Quantum error correction course u of a code#
They conjectured in the Journal of High Energy Physics that space-time itself is a code - in anti-de Sitter (AdS) universes, at least. Ahmed Almheiri, Xi Dong and Daniel Harlow did calculations suggesting that this holographic “emergence” of space-time works just like a quantum error-correcting code. The bendy fabric of space-time in the interior of the universe is a projection that emerges from entangled quantum particles living on its outer boundary. They were working in physicists’ theoretical playground of choice: a toy universe called “anti-de Sitter space” that works like a hologram. That year - 2014 - three young quantum gravity researchers came to an astonishing realization. (A ball tossed into the air travels along a straight line through space-time, which itself bends back toward Earth.) But powerful as Einstein’s theory is, physicists believe gravity must have a deeper, quantum origin from which the semblance of a space-time fabric somehow emerges. In Albert Einstein’s general theory of relativity, gravity is defined as the fabric of space and time - or “space-time” - bending around massive objects. The effort to design better codes is “one of the major thrusts of the field,” Aaronson said, along with improving the hardware.īut in the dogged pursuit of these codes over the past quarter-century, a funny thing happened in 2014, when physicists found evidence of a deep connection between quantum error correction and the nature of space, time and gravity. Far more efficient quantum error-correcting codes are needed to cope with the daunting error rates of real qubits.

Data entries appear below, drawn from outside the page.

(** X12. The [response] column of every dataset generated with
    [num_rows > 0] can be measured: [calculate_metrics] returns
    [num_total = num_rows], at most 10 distinct values, a [most_common]
    between 1 and 10, and a [count_most_common] of at least a tenth of the
    rows. *)
Theorem generated_response_metrics {Rng : Type} `{!RandomState Rng}
    (filename : string) (num_rows : Z) (w : World Rng) (frame : DataFrame) :
  returned_frame (generate_random_dataset filename num_rows w) = inr frame →
  (0 < num_rows)%Z →
  ∃ m, calculate_metrics frame "response" = inr m
    ∧ num_total m = Z.to_nat num_rows
    ∧ num_unique m ≤ 10
    ∧ Z.to_nat num_rows ≤ 10 * count_most_common m
    ∧ ∃ z, most_common m = VInt z ∧ (1 ≤ z ≤ 10)%Z.
Proof.
  intros Hgen Hn.
  apply generate_random_dataset_columns in Hgen
    as (_ & rs & cs & Hcols & _ & _ & Hrs).
  apply take_inv in Hrs as [Hlen Hall].
  rewrite length_map, draws_length in Hlen.
  assert (Hget : getitem frame "response" = inr rs)
    by (unfold getitem; by rewrite Hcols).
  assert (Hfull : no_missing rs).
  { apply (no_missing_pool rs response_values); [|done].
    intros Hin. by apply response_values_range in Hin as (z & ? & _). }
  assert (Hne : Series.dropna rs ≠ []).
  { rewrite (dropna_no_missing rs Hfull). intros ->. simpl in Hlen. lia. }
  destruct (calculate_metrics_total frame "response" rs Hget Hne) as [m Hm].
  exists m. split; [done|].
  apply calculate_metrics_inv in Hm
    as (s & Hget' & _ & Hu & Ht & _ & [Hin _] & _ & _ & Hcm).
  rewrite Hget in Hget'. injection Hget' as <-.
  pose proof (nunique_le_pool rs response_values Hall) as Hk.
  change (length response_values) with 10 in Hk.
  pose proof (max_count_pigeonhole rs) as Hpig.
  rewrite (dropna_no_missing rs Hfull) in Hpig.
  rewrite Ht, Hu, Hcm. repeat split; try lia; try nia.
  apply response_values_range. rewrite Forall_forall in Hall. by apply Hall.
Qed.

Lemma generated_response_metrics_witness :
  ∃ frame m,
    returned_frame (@generate_random_dataset Z Lcg.rng "guesses.csv" 25
                      (mkWorld ∅ 0%Z ∅ [])) = inr frame
    ∧ calculate_metrics frame "response" = inr m
    ∧ num_total m = 25
    ∧ 25 ≤ 10 * count_most_common m.
Proof.
  destruct (@generate_random_dataset_run Z Lcg.rng "guesses.csv" 25
              (mkWorld ∅ 0%Z ∅ []))
    as (w' & l & rs & cs & ts & Hrun & Hheap & _); [lia|].
  assert (Hf : returned_frame (@generate_random_dataset Z Lcg.rng
                                 "guesses.csv" 25 (mkWorld ∅ 0%Z ∅ []))
               = inr (mkFrame (Z.to_nat 25)
                        [("response", rs); ("category", cs);
                         ("timestamp", ts)])).
  { rewrite Hrun. unfold returned_frame. rewrite Hheap. reflexivity. }
  destruct (@generated_response_metrics Z Lcg.rng "guesses.csv" 25
              (mkWorld ∅ 0%Z ∅ []) _ Hf) as (m & Hm & Ht & _ & Hc & _);
    [lia|].
  eexists _, m. split; [exact Hf|]. split; [exact Hm|].
  split; [exact Ht|exact Hc].
Defined.

(** X13. The [timestamp] column of every dataset generated with
    [num_rows > 0] has no repeated cell: [calculate_metrics] returns
    [num_unique = num_total = num_rows], [count_most_common = 1],
    [proportion_unique = 1] and, the tie being broken towards the least
    cell, [most_common] = 2024-01-01T00:00; the uniformity test on it
    returns the statistic 0, with the p-value 1 for two rows or more and an
    undefined p-value for a single row. *)
Theorem generated_timestamp_metrics {Rng : Type} `{!RandomState Rng}
    `{!Chi2} (filename : string) (num_rows : Z) (w : World Rng)
    (frame : DataFrame) :
  returned_frame (generate_random_dataset filename num_rows w) = inr frame →
  (0 < num_rows)%Z →
  (∃ m, calculate_metrics frame "timestamp" = inr m
     ∧ num_unique m = Z.to_nat num_rows
     ∧ num_total m = Z.to_nat num_rows
     ∧ count_most_common m = 1
     ∧ (proportion_unique m == 1)%Q
     ∧ most_common m = VTime (Timestamp 2024 1 1))
  ∧ (∃ stat, perform_chi_square_test frame "timestamp"
             = inr (stat, if decide (num_rows = 1)%Z then None else Some 1%Q)
       ∧ (stat == 0)%Q).
Proof.
  intros Hgen Hn.
  apply generate_random_dataset_columns in Hgen
    as (_ & rs & cs & Hcols & _ & Hrect & _).
  set (ts := map (λ i, VTime (Timestamp 2024 1 1 + Z.of_nat i))
               (seq 0 (Z.to_nat num_rows))) in *.
  assert (Hget : getitem frame "timestamp" = inr ts)
    by (unfold getitem; by rewrite Hcols).
  assert (Hlen : length ts = Z.to_nat num_rows)
    by (unfold ts; by rewrite length_map, length_seq).
  assert (Hne : ts ≠ []) by (intros E; rewrite E in Hlen; simpl in Hlen; lia).
  assert (Hfull : no_missing ts) by apply no_missing_timestamps.
  assert (Hdrop : Series.dropna ts = ts) by (by apply dropna_no_missing).
  assert (Hne' : Series.dropna ts ≠ []) by (by rewrite Hdrop).
  assert (Hnd : NoDup ts) by apply timestamps_NoDup.
  pose proof (proj2 (nunique_length_NoDup ts) (conj Hfull Hnd)) as Hk.
  assert (Hmax : Series.max_count ts = 1).
  { apply (NoDup_max_count ts Hne'). by rewrite Hdrop. }
  assert (Hone : ∀ v, v ∈ ts → Series.count v ts = 1).
  { intros v Hv. pose proof (max_count_ge ts v Hv).
    assert (Hpos : 0 < Series.count v ts).
    { apply count_pos. split; [done|].
      unfold no_missing in Hfull. rewrite Forall_forall in Hfull. auto. }
    lia. }
  split.
  - destruct (calculate_metrics_total frame "timestamp" ts Hget Hne')
      as [m Hm].
    exists m. split; [done|].
    apply calculate_metrics_inv in Hm
      as (s & Hget' & _ & Hu & Ht & Hp & [Hin _] & _ & Hle & Hcm).
    rewrite Hget in Hget'. injection Hget' as <-.
    assert (Hdtype : comparable (Series.dropna ts)).
    { rewrite Hdrop. right; right. apply Forall_forall.
      intros v Hv. by apply list_elem_of_fmap in Hv as (i & -> & _). }
    specialize (Hle Hdtype).
    rewrite Hu, Ht, Hcm, Hp, Hk, Hlen. repeat split; try done.
    { apply Qnat_ratio_one; lia. }
    assert (H0 : VTime (Timestamp 2024 1 1) ∈ ts).
    { apply list_elem_of_fmap. exists 0. split; [f_equal; lia|].
      apply elem_of_seq. lia. }
    apply (anti_symm value_le).
    + apply Hle; [done|]. rewrite Hmax. by apply Hone.
    + apply list_elem_of_fmap in Hin as (i & -> & _). simpl. lia.
  - destruct (perform_chi_square_test_run frame "timestamp" ts Hrect Hget
                Hfull Hne) as (stat & Hrun & Hstat).
    assert (H0 : (stat == 0)%Q).
    { rewrite Hstat, <- (getitem_rectangular _ _ _ Hrect Hget).
      apply pearson_statistic_uniform; [done|done|].
      intros u v Hu Hv. by rewrite !Hone. }
    exists stat. split; [|done]. rewrite Hrun. do 2 f_equal.
    rewrite Hk, Hlen. case_decide.
    + apply chi2_sf_nan. lia.
    + apply chi2_sf_zero; [lia|done].
Qed.

Lemma generated_timestamp_metrics_witness :
  ∃ frame m,
    returned_frame (@generate_random_dataset Z Lcg.rng "guesses.csv" 25
                      (mkWorld ∅ 0%Z ∅ [])) = inr frame
    ∧ calculate_metrics frame "timestamp" = inr m
    ∧ count_most_common m = 1
    ∧ most_common m = VTime (Timestamp 2024 1 1).
Proof.
  destruct (@generate_random_dataset_run Z Lcg.rng "guesses.csv" 25
              (mkWorld ∅ 0%Z ∅ []))
    as (w' & l & rs & cs & ts & Hrun & Hheap & _); [lia|].
  assert (Hf : returned_frame (@generate_random_dataset Z Lcg.rng
                                 "guesses.csv" 25 (mkWorld ∅ 0%Z ∅ []))
               = inr (mkFrame (Z.to_nat 25)
                        [("response", rs); ("category", cs);
                         ("timestamp", ts)])).
  { rewrite Hrun. unfold returned_frame. rewrite Hheap. reflexivity. }
  destruct (@generated_timestamp_metrics Z Lcg.rng RationalSf.chi2
              "guesses.csv" 25 (mkWorld ∅ 0%Z ∅ []) _ Hf)
    as ((m & Hm & _ & _ & Hc & _ & Hmc) & _); [lia|].
  eexists _, m. split; [exact Hf|]. split; [exact Hm|].
  split; [exact Hc|exact Hmc].
Defined.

Now, even as small quantum computers are materializing in labs around the world, useful ones that will outclass ordinary computers remain years or decades away. “This was the central discovery in the ’90s that convinced people that scalable quantum computing should be possible at all,” said Scott Aaronson, a leading quantum computer scientist at the University of Texas - “that it is merely a staggering problem of engineering.” The computer scientists Dorit Aharonov and Michael Ben-Or (and other researchers working independently) proved a year later that these codes could theoretically push error rates close to zero. In 1995, Shor followed his factoring algorithm with another stunner: proof that “quantum error-correcting codes” exist. What’s more, these schemes must detect and correct errors without directly measuring the qubits, since measurements collapse qubits’ coexisting possibilities into definite realities: plain old 0s or 1s that can’t sustain quantum computations. For quantum computers to work, scientists must find schemes for protecting information even when individual qubits get corrupted. The feeblest magnetic field or stray microwave pulse causes them to undergo “bit-flips” that switch their chances of being |0 ⟩ and |1⟩ relative to the other qubits, or “phase-flips” that invert the mathematical relationship between their two states. Sustaining and manipulating this exponentially growing number of simultaneous possibilities are what makes quantum computers so theoretically powerful.īut qubits are maddeningly error-prone. The contingent possibilities proliferate as the qubits become more and more “entangled” with each operation. When qubits interact, their possible states become interdependent, each one’s chances of |0⟩ and |1⟩ hinging on those of the other.


Unlike binary bits of information in ordinary computers, “qubits” consist of quantum particles that have some probability of being in each of two states, designated |0⟩ and |1⟩, at the same time. But a fundamental problem stood in the way of actually building quantum computers: the innate frailty of their physical components. In 1994, a mathematician at AT&T Research named Peter Shor brought instant fame to “quantum computers” when he discovered that these hypothetical devices could quickly factor large numbers - and thus break much of modern cryptography.